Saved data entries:
BEGIN
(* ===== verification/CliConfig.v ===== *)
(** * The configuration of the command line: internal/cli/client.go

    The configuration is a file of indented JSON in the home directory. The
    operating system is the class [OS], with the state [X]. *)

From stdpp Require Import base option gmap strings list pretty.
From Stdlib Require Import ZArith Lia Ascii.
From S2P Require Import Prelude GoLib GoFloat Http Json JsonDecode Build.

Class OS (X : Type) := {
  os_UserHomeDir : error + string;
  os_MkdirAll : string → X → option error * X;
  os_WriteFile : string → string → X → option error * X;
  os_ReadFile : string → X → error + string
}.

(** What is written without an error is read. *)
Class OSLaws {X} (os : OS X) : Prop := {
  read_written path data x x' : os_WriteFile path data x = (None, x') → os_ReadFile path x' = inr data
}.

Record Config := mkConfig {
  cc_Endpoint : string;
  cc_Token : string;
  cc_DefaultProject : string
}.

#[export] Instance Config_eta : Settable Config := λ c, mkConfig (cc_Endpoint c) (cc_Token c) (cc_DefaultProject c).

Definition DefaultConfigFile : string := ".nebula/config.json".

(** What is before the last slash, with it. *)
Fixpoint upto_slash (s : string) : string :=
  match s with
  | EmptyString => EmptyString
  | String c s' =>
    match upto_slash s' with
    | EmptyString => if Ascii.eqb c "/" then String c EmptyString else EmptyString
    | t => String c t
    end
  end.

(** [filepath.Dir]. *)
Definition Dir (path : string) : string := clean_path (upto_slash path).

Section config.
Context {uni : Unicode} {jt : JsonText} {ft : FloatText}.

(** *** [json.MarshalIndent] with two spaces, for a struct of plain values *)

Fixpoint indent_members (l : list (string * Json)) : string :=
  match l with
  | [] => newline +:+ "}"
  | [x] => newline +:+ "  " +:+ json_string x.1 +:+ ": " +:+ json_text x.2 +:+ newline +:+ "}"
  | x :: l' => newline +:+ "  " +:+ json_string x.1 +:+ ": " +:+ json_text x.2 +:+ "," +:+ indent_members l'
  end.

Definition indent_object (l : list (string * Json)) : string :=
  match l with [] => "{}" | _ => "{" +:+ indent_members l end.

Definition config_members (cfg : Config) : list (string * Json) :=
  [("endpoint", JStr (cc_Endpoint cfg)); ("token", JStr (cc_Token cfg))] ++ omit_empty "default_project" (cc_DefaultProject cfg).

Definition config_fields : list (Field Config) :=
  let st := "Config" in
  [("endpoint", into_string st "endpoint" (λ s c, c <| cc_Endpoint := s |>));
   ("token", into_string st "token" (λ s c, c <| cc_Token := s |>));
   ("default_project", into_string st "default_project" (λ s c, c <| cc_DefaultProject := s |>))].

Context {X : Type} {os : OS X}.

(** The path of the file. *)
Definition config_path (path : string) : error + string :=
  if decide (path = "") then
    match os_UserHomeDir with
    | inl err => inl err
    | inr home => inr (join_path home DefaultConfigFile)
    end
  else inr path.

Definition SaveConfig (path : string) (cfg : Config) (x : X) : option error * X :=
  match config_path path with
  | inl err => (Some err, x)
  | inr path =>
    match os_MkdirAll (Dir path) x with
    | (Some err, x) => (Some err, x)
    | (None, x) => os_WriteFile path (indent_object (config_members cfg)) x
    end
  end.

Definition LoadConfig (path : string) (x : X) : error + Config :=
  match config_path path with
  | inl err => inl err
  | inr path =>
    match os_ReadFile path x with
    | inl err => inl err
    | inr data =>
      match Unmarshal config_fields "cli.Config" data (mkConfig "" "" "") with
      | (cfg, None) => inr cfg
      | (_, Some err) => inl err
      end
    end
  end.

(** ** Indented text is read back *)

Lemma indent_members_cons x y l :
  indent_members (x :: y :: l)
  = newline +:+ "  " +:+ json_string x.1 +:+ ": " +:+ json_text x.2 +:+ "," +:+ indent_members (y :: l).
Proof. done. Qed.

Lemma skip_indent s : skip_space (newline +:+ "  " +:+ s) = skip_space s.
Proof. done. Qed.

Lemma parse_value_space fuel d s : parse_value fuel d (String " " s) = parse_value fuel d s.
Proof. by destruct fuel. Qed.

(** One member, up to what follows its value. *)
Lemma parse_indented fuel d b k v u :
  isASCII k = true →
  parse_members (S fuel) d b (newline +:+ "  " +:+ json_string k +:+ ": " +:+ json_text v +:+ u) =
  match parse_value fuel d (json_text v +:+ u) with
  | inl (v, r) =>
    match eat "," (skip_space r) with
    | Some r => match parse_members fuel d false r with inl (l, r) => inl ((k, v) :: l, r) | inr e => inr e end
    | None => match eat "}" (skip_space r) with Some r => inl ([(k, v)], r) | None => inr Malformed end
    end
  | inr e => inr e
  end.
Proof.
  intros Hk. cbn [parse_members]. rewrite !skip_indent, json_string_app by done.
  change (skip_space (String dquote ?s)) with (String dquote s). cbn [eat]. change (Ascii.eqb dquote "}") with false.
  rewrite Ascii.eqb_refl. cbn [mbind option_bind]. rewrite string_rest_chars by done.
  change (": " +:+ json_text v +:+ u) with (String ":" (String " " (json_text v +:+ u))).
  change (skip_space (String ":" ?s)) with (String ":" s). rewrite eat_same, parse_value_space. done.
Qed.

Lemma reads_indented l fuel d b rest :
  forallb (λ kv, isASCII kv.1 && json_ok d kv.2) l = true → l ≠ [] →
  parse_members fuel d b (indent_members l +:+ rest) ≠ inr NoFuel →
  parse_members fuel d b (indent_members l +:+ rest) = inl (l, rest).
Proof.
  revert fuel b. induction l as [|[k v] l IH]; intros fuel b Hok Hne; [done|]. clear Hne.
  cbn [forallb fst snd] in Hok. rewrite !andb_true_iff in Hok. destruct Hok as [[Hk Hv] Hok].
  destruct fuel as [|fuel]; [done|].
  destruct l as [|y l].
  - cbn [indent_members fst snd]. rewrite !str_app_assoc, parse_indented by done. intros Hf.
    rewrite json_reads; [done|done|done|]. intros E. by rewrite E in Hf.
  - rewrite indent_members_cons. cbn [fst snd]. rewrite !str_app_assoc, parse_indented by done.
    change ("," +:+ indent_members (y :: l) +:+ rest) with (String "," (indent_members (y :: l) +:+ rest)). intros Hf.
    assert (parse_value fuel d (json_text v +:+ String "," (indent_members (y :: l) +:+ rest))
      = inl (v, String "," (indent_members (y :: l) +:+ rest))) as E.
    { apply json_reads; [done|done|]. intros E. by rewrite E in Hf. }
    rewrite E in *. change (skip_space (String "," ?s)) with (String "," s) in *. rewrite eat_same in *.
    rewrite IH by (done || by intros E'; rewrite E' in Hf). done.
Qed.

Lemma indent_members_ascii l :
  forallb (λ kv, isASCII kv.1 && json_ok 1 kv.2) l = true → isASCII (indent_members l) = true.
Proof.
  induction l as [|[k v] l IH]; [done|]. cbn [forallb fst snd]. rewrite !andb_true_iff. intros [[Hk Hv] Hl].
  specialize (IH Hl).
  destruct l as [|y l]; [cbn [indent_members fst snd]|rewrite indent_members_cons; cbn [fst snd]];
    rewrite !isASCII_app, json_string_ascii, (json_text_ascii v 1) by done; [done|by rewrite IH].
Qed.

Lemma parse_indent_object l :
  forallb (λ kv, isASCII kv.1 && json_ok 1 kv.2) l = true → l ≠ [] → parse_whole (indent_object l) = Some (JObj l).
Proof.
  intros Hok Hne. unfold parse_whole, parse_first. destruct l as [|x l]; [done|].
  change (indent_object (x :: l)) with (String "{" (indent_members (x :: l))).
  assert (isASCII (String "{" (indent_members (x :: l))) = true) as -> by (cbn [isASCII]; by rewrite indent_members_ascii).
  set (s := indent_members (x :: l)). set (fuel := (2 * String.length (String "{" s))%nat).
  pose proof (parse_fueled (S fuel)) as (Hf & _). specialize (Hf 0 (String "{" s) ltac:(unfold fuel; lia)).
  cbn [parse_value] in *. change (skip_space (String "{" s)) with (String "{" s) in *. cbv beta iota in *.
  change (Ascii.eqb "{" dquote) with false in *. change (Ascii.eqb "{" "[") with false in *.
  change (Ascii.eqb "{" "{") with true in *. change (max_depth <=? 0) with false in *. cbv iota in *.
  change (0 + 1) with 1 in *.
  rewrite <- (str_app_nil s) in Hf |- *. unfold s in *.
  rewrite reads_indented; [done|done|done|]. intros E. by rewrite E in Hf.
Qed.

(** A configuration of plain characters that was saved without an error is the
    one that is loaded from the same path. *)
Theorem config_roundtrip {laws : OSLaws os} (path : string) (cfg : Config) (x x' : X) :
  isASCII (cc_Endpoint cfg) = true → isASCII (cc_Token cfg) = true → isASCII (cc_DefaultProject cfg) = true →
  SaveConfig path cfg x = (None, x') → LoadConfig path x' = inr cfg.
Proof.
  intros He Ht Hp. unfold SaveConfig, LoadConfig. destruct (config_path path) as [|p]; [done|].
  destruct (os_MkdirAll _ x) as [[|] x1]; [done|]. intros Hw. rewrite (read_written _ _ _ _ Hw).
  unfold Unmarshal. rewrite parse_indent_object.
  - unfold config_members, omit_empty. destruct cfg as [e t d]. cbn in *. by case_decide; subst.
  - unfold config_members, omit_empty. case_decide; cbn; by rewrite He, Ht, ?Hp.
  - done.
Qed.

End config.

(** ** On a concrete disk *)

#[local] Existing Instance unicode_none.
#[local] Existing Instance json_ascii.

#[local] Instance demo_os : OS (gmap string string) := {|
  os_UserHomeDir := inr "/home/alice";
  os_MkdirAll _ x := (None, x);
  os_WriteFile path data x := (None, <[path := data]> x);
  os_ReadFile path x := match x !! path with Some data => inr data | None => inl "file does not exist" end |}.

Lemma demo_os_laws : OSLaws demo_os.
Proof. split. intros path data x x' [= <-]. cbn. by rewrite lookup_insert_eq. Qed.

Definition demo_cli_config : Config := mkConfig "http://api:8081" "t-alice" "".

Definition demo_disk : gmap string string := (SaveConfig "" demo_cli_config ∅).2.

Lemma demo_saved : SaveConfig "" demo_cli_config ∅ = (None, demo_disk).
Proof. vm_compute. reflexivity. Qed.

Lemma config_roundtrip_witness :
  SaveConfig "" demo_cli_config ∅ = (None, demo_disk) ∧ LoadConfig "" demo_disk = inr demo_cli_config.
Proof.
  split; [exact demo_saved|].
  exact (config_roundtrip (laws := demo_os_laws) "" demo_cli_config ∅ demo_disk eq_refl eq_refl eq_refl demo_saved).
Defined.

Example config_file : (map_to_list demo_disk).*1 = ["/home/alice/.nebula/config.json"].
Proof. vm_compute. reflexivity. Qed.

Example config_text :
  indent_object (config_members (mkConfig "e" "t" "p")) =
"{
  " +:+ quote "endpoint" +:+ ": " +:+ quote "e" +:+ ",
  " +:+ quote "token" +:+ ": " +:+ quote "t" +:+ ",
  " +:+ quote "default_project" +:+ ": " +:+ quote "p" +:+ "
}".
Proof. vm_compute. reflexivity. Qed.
END
BEGIN
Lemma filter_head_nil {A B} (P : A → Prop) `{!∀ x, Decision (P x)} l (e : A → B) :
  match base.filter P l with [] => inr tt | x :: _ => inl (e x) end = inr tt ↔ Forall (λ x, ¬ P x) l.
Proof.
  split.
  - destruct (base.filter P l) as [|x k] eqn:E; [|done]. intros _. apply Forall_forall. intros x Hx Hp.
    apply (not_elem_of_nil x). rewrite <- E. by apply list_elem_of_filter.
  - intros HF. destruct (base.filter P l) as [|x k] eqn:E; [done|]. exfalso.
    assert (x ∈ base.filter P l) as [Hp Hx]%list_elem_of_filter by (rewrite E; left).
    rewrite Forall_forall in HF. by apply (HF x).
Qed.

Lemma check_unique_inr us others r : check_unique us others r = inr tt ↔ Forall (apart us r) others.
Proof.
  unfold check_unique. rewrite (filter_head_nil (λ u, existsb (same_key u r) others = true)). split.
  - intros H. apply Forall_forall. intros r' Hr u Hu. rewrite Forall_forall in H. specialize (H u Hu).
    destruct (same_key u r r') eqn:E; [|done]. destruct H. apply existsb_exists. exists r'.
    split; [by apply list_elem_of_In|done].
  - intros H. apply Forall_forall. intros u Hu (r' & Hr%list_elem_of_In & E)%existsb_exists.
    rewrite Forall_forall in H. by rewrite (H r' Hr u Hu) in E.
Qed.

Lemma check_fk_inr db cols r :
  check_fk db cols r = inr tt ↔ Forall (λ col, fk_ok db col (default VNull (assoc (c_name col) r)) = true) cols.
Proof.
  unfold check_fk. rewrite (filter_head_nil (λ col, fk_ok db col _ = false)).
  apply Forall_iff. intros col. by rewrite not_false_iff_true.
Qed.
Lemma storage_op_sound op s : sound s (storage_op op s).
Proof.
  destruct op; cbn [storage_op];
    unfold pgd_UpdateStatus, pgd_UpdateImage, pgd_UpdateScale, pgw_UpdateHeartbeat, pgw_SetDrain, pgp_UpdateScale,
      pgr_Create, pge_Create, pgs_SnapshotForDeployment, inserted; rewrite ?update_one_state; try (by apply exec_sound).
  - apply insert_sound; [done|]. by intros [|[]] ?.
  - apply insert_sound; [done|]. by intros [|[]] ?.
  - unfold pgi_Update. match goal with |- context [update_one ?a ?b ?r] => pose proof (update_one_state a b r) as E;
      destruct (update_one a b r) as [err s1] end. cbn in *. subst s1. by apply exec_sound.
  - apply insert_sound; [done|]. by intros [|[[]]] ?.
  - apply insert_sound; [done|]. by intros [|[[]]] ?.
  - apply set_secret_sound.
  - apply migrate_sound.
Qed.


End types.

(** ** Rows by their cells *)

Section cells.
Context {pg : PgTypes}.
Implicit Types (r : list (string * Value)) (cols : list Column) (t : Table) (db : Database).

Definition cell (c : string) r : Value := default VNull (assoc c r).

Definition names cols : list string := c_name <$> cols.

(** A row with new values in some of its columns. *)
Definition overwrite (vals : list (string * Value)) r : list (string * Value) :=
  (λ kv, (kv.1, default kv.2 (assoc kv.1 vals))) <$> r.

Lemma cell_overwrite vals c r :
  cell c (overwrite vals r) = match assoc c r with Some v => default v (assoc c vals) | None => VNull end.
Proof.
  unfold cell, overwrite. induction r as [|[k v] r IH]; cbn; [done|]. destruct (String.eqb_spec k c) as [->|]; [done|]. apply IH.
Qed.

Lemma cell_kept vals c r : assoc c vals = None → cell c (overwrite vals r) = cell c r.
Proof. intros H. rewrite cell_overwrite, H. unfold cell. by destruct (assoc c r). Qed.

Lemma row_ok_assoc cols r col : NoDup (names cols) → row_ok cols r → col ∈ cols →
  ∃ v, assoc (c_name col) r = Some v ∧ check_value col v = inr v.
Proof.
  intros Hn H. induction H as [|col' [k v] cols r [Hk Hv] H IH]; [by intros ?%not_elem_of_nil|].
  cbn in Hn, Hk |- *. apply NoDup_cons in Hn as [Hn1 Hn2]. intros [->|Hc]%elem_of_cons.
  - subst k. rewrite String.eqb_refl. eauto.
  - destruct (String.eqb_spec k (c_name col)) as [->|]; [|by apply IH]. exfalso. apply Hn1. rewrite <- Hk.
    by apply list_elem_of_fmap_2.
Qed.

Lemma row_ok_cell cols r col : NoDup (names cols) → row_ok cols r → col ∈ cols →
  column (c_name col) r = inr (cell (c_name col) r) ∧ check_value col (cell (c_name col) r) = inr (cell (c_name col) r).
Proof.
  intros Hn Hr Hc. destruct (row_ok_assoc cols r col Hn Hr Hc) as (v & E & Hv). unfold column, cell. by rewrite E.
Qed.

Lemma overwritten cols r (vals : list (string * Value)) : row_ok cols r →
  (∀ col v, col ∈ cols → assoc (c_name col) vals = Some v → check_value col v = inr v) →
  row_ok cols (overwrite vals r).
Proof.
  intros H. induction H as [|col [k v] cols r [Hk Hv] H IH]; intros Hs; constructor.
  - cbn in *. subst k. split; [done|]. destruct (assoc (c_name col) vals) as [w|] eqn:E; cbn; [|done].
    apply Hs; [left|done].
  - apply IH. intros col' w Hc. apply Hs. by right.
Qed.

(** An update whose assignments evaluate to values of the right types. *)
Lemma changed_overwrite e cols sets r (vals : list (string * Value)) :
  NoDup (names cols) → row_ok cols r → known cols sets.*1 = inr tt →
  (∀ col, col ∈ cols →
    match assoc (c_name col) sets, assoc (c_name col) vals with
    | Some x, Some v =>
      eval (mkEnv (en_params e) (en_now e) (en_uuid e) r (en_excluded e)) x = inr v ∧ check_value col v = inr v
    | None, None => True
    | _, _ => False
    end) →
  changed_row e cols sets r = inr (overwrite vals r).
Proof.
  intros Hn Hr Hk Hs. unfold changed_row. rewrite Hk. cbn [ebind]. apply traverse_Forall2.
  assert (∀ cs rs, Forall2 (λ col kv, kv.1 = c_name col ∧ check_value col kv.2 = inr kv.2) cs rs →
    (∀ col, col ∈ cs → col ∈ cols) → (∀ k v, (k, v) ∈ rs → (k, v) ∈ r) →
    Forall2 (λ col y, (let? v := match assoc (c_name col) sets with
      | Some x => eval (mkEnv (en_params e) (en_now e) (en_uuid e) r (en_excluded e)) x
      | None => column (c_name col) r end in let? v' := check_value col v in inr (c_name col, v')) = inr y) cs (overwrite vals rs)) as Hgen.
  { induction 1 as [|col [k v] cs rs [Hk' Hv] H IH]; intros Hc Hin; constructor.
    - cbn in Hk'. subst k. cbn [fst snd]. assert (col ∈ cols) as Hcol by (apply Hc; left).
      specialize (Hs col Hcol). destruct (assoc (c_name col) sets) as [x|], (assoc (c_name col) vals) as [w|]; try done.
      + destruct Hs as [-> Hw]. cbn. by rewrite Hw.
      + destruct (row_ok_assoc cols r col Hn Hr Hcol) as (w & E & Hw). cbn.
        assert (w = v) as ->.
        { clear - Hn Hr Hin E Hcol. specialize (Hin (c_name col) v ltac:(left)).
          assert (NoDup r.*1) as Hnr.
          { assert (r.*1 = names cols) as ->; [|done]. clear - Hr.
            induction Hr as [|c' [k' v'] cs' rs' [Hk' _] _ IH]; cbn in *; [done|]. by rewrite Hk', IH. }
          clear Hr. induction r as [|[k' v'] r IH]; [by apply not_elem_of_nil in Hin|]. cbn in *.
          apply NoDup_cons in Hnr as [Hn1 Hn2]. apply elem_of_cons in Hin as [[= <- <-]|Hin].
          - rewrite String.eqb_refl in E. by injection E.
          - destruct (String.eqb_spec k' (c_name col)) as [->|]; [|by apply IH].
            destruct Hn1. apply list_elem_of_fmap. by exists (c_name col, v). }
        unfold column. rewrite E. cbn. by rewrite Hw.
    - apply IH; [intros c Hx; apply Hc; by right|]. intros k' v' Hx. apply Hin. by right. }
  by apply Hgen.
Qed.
END
BEGIN
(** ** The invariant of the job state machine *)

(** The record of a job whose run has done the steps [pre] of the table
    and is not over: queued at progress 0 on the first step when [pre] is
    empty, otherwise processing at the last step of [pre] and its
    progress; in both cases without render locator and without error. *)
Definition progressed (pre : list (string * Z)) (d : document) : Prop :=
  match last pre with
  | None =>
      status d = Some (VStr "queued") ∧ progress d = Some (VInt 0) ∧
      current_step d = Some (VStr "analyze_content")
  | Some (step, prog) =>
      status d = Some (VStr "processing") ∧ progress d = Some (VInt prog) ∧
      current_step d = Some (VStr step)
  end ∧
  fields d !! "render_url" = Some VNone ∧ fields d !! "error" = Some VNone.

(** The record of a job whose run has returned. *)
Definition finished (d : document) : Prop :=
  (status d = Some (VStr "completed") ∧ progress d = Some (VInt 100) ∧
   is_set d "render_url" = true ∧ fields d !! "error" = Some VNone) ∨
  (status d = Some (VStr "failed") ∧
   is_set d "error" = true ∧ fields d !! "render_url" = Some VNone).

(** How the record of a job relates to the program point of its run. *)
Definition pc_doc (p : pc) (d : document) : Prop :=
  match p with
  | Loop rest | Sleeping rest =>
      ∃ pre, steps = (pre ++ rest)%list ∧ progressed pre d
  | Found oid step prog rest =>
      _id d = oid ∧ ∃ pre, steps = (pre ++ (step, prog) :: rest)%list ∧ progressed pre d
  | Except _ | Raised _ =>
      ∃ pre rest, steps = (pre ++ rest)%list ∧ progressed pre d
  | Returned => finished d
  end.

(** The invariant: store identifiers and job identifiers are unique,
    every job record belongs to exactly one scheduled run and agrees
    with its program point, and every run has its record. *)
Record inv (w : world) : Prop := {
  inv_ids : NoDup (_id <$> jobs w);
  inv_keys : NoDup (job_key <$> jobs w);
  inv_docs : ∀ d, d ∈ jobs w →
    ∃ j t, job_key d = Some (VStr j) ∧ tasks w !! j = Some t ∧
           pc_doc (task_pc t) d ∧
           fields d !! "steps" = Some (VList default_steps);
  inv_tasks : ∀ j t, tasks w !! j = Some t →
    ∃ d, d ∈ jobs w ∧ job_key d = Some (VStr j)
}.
END
• WHAT YOU WILL DO
Please go through the entries and show every line with the word "that".

• RESULT OF THE EXERCISE
(** A configuration of plain characters that was saved without an error is the
    one that is loaded from the same path. *)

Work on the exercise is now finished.